Selene Gandini mostra allo spettatore la dolorosa e struggente attesa di Penelope che, durante le lunghe notti, non può far altro che cantare il suo amore al marito disperso per mare. Un amore profondo e intenso a cui si aggrappa la donna, decisa a non perdere la speranza di riabbracciarlo.
Ciò che Penelope ignora è che, negli anni, Odisseo è stato desiderato e amato da altre donne. Non semplici donne, bensì creature magiche, potenti, oltre che bellissime.
In una notte sospesa tra l’onirico e l’esotico, Penelope ascolta confessioni e sofferenze d’amore di queste donne. Una ballata sull’amore in cui le protagoniste mettono a nudo se stesse e la propria anima.
Uno spettacolo visivo e suggestivo in cui la danza e il canto sono elementi predominanti sulla parola, stimolando l’immaginazione dello spettatore.

continua su

http://www.mygenerationweb.it/201511122761/articoli/palcoscenico/teatro/2761-le-donne-di-odisseo-al-teatro-dell-orologio-in-viaggio-verso-itaca

Vittorio De Agrò presenta “Amiamoci, nonostante tutto”

http://www.ibs.it/ebook/de-agr-vittorio/amiamoci-nonostante-tutto/9788891176837.html

“Journey to Ithaca” is a play written and directed by Selene Gandini, with Catherine Gramaglia, Carlotta Piraino, Alessandra and Claudia Salamida Savior. He staged at the Theatre Clock of Rome, until 8 November.
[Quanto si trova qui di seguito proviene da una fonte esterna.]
(** The field starts where it will be in [dst]: a copy and a mask. *)
Lemma extract_aligned :
  offset = 0 →
  ∃ d, (d ← memcpy dst data nbytes; vupd d 0 (λ d, u8 (Z.land d (Z.shiftr 255 dst_offset)))) = Some d
    ∧ extracted d.
Proof.
  intros H0. pose proof dst_offset_range as [Hd Hn].
  destruct (memcpy_spec dst data nbytes) as (d & -> & Hl & Hget); [lia..|]. simpl.
  destruct (data_byte data Hdata 0) as (a0 & Ha0 & Hok0); [lia..|].
  destruct (vupd_Some d 0 (λ d, u8 (Z.land d (Z.shiftr 255 dst_offset))) a0) as (d' & Hd' & Hset).
  { rewrite Hget, decide_True by lia. done. }
  exists d'. split; [done|]. pose proof (vset_length _ _ _ _ Hset).
  apply extracted_intro; [congruence| |].
  - intros i Hi. rewrite (vget_vset _ _ _ _ i Hset). case_decide; subst.
    + eexists. split_and!; [done|auto with bm|]. intros r Hr. rewrite mask_low_bit by lia.
      f_equal. rewrite H0, Z.add_0_r. by rewrite (bit_at_split _ _ _ a0).
    + destruct (data_byte data Hdata i) as (a & Ha & Hok); [lia..|].
      exists a. rewrite Hget, decide_True by lia. split_and!; [done..|].
      intros r Hr. rewrite bool_decide_true by lia. simpl. rewrite H0, Z.add_0_r.
      by rewrite (bit_at_split _ _ _ a).
  - intros j Hj. rewrite (vget_vset _ _ _ _ j Hset), decide_False, Hget, decide_False by lia. done.
Qed.

Lemma extract_left :
  0 < offset → 8 ≤ bitwidth →
  ∃ d, (d ← for_range 0 (nbytes - 1) (λ i dst,
          a ← vget data i; b ← vget data (i + 1);
          vset dst i (u8 (Z.lor (Z.shiftl a offset) (Z.shiftr b (8 - offset))))) dst;
        d ← vupd d 0 (λ d, u8 (Z.land d (Z.shiftr 255 dst_offset)));
        a ← vget data (Z.max 0 (nbytes - 1));
        d ← vset d (Z.max 0 (nbytes - 1)) (u8 (Z.shiftl a offset));
        b ← vget data (Z.max 0 (nbytes - 1) + 1);
        vupd d (Z.max 0 (nbytes - 1)) (λ d, u8 (Z.lor d (Z.shiftr b (8 - offset))))) = Some d
    ∧ extracted d.
Proof.
  intros Ho Hwide. pose proof dst_offset_range as [Hd Hn].
  pose proof (nbytes_of_bounds bitwidth) as Hnb. fold nbytes in Hnb.
  rewrite Z.max_r by lia.
  destruct (window_loop data Hdata offset 0 (nbytes - 1) dst) as (d1 & -> & Hl1 & Hget1); [lia..|]. simpl.
  destruct (proj2 (vget_is_Some d1 0)) as [x0 Hx0]; [lia|].
  destruct (vupd_Some d1 0 (λ d, u8 (Z.land d (Z.shiftr 255 dst_offset))) x0 Hx0)
    as (d2 & -> & Hset2). simpl. pose proof (vset_length _ _ _ _ Hset2).
  destruct (data_byte data Hdata (nbytes - 1)) as (a & Ha & _); [lia..|]. rewrite Ha. simpl.
  rewrite vset_Some by lia. simpl.
  destruct (data_byte data Hdata (nbytes - 1 + 1)) as (b & Hb & _); [lia..|]. rewrite Hb. simpl.
  pose proof (vset_Some d2 (nbytes - 1) (u8 (Z.shiftl a offset)) ltac:(lia)) as Hset3.
  pose proof (vset_length _ _ _ _ Hset3).
  destruct (vupd_Some (<[Z.to_nat (nbytes - 1):=u8 (Z.shiftl a offset)]> d2) (nbytes - 1)
    (λ d, u8 (Z.lor d (Z.shiftr b (8 - offset)))) (u8 (Z.shiftl a offset))) as (d4 & -> & Hset4).
  { rewrite (vget_vset _ _ _ _ _ Hset3). by rewrite decide_True. }
  pose proof (vset_length _ _ _ _ Hset4). exists d4. split; [done|].
  rewrite u8_lor_u8 in Hset4.
  apply extracted_intro; [congruence| |].
  - intros i Hi. rewrite (vget_vset _ _ _ _ i Hset4), (vget_vset _ _ _ _ i Hset3).
    destruct (decide (i = nbytes - 1)) as [->|].
    + eexists. split_and!; [done|auto with bm|]. intros r Hr.
      rewrite bool_decide_true, (bit_at_window data (nbytes - 1) a b) by (done || lia). done.
    + rewrite (vget_vset _ _ _ _ i Hset2). case_decide.
      * subst i. rewrite Hget1, decide_True in Hx0 by lia. simplify_eq.
        eexists. split_and!; [done|auto with bm|]. intros r Hr. rewrite mask_low_bit by lia.
        f_equal. apply (window_at data Hdata); lia.
      * rewrite Hget1, decide_True by lia.
        eexists. split_and!; [done|apply window_ok|]. intros r Hr.
        rewrite bool_decide_true by lia. apply (window_at data Hdata); lia.
  - intros j Hj. rewrite (vget_vset _ _ _ _ j Hset4), (vget_vset _ _ _ _ j Hset3).
    rewrite !decide_False, (vget_vset _ _ _ _ j Hset2), decide_False, Hget1, decide_False by lia.
    done.
Qed.

Lemma extract_right :
  offset < 0 →
  ∃ d, (a ← vget data 0;
        d ← vset dst 0 (u8 (Z.shiftr a (- offset)));
        d ← vupd d 0 (λ d, u8 (Z.land d (Z.shiftr 255 dst_offset)));
        for_range 1 nbytes (λ i dst,
          a ← vget data (i - 1); b ← vget data i;
          vset dst i (u8 (Z.lor (Z.shiftl a (8 - - offset)) (Z.shiftr b (- offset))))) d) = Some d
    ∧ extracted d.
Proof.
  intros Ho. pose proof dst_offset_range as [Hd Hn].
  pose proof (nbytes_of_bounds bitwidth) as Hnb. fold nbytes in Hnb.
  destruct (data_byte data Hdata 0) as (a & Ha & Hok); [lia..|]. rewrite Ha. simpl.
  rewrite vset_Some by lia. simpl.
  pose proof (vset_Some dst 0 (u8 (Z.shiftr a (- offset))) ltac:(lia)) as Hset1.
  pose proof (vset_length _ _ _ _ Hset1).
  destruct (vupd_Some (<[Z.to_nat 0:=u8 (Z.shiftr a (- offset))]> dst) 0
    (λ d, u8 (Z.land d (Z.shiftr 255 dst_offset))) (u8 (Z.shiftr a (- offset)))) as (d2 & -> & Hset2).
  { rewrite (vget_vset _ _ _ _ _ Hset1). by rewrite decide_True. }
  simpl. pose proof (vset_length _ _ _ _ Hset2).
  destruct (window_loop_right data Hdata (- offset) nbytes d2) as (d3 & -> & Hl3 & Hget3); [lia|lia|].
  exists d3. split; [done|]. apply extracted_intro; [congruence| |].
  - intros i Hi. rewrite Hget3. case_decide.
    + eexists. split_and!; [done|apply window_ok|]. intros r Hr. rewrite bool_decide_true by lia.
      rewrite (window_at data Hdata) by lia. simpl. f_equal. lia.
    + rewrite (vget_vset _ _ _ _ i Hset2), decide_True by lia. assert (i = 0) as -> by lia.
      eexists. split_and!; [done|auto with bm|]. intros r Hr.
      rewrite mask_low_bit, shiftr_bit by (done || lia).
      destruct (decide (dst_offset ≤ r));
        [|by rewrite !(bool_decide_false (dst_offset ≤ _)) by lia].
      rewrite !bool_decide_true by lia.
      replace (8 * 0 + r + offset) with (8 * 0 + (r - - offset)) by lia.
      by rewrite (bit_at_split _ _ _ a) by (done || lia).
  - intros j Hj. rewrite Hget3, decide_False by lia.
    rewrite (vget_vset _ _ _ _ j Hset2), (vget_vset _ _ _ _ j Hset1). by rewrite !decide_False by lia.
Qed.
End extract.

(** ** Deparsing *)

Section deparse.
Variables (data dst : list Z) (bitwidth hdr_offset : Z).
Let nbytes := nbytes_of bitwidth.
Let field_offset := 8 * nbytes - bitwidth.
Let hdr_bytes := (hdr_offset + bitwidth + 7) / 8.
Let offset := field_offset - hdr_offset.

(** What deparsing must do: the first [hdr_offset] bits of [dst], which belong
    to the previous fields, are unchanged; the next [bitwidth] bits are those
    of the field; the bytes after the field are unchanged. *)
Definition deparsed (dst' : list Z) : Prop :=
  length dst' = length dst ∧ bytes_ok dst' ∧
  (∀ k, 0 ≤ k < hdr_offset + bitwidth →
    bit_at dst' k = if decide (k < hdr_offset) then bit_at dst k else bit_at data (k + offset)) ∧
  ∀ j, hdr_bytes ≤ j → vget dst' j = vget dst j.

(** The field fits its width: the padding bits of its first byte are zero. *)
Definition padded : Prop := ∀ k, 0 ≤ k < field_offset → bit_at data k = false.

Hypothesis Hdata : bytes_ok data.
Hypothesis Hdst : bytes_ok dst.
Hypothesis Hoff : 0 ≤ hdr_offset < 8.
Hypothesis Hw : 0 < bitwidth.
Hypothesis Hlen : nbytes ≤ Z.of_nat (length data).
Hypothesis Hdlen : hdr_bytes ≤ Z.of_nat (length dst).
Hypothesis Hpad : padded.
History is written by the victors. Myths and Their adventures are told by poets and writers. Almost always the protagonists of these victories, businesses and extraordinary events are always men. And yet, you know, behind every great man is a great woman.
Take the example of Odysseus who, after winning the Trojan War, was forced from the wrath of Zeus to wander for years before they can return home to Ithaca.
Homer made his memorable journey and his troubles with the verses unique and intense, but if you re-read many of the pages of the Odyssey can not fail to note that the role of women is central.
In the show “The Trip to Ithaca”, meet Penelope (Salamind), patient wife and cunning, the sly and seductive sorceress Circe (Salvatore), the ‘eccentric nymph Calispo (Gramaglia) and the naive Nausicaa (Piranio), daughter of the King Phaeacian.
Four different women with a common love for Odysseus. They all loved the ‘greek hero in times and different ways, being “touched” by this feeling. They changed to love and each of them hoped to spend the rest of his life along with Odysseus.
Selene Gandini shows the viewer the painful and agonizing waiting to Penelope that, during the long nights, can not help but sing her love to her husband lost at sea. A deep and intense love that clings woman, determined not to lose hope of embrace him.
What Penelope ignores is that, over the years, Odysseus was desired and loved by other women. Not just women, but magical creatures, powerful, as well as beautiful.
On a night suspended between dream and the exotic, Penelope hears confessions of love and suffering of these women. A ballad about love in which the protagonists themselves and lay bare his soul.
A visual spectacle and charming where the dancing and singing are predominant elements word, stimulating the viewer’s imagination.

continues on

http://www.mygenerationweb.it/201511122761/articoli/palcoscenico/teatro/2761-le-donne-di-odisseo-al-teatro-dell-orologio-in-viaggio-verso-itaca

Vittorio De Agro presents “Let us love, despite everything”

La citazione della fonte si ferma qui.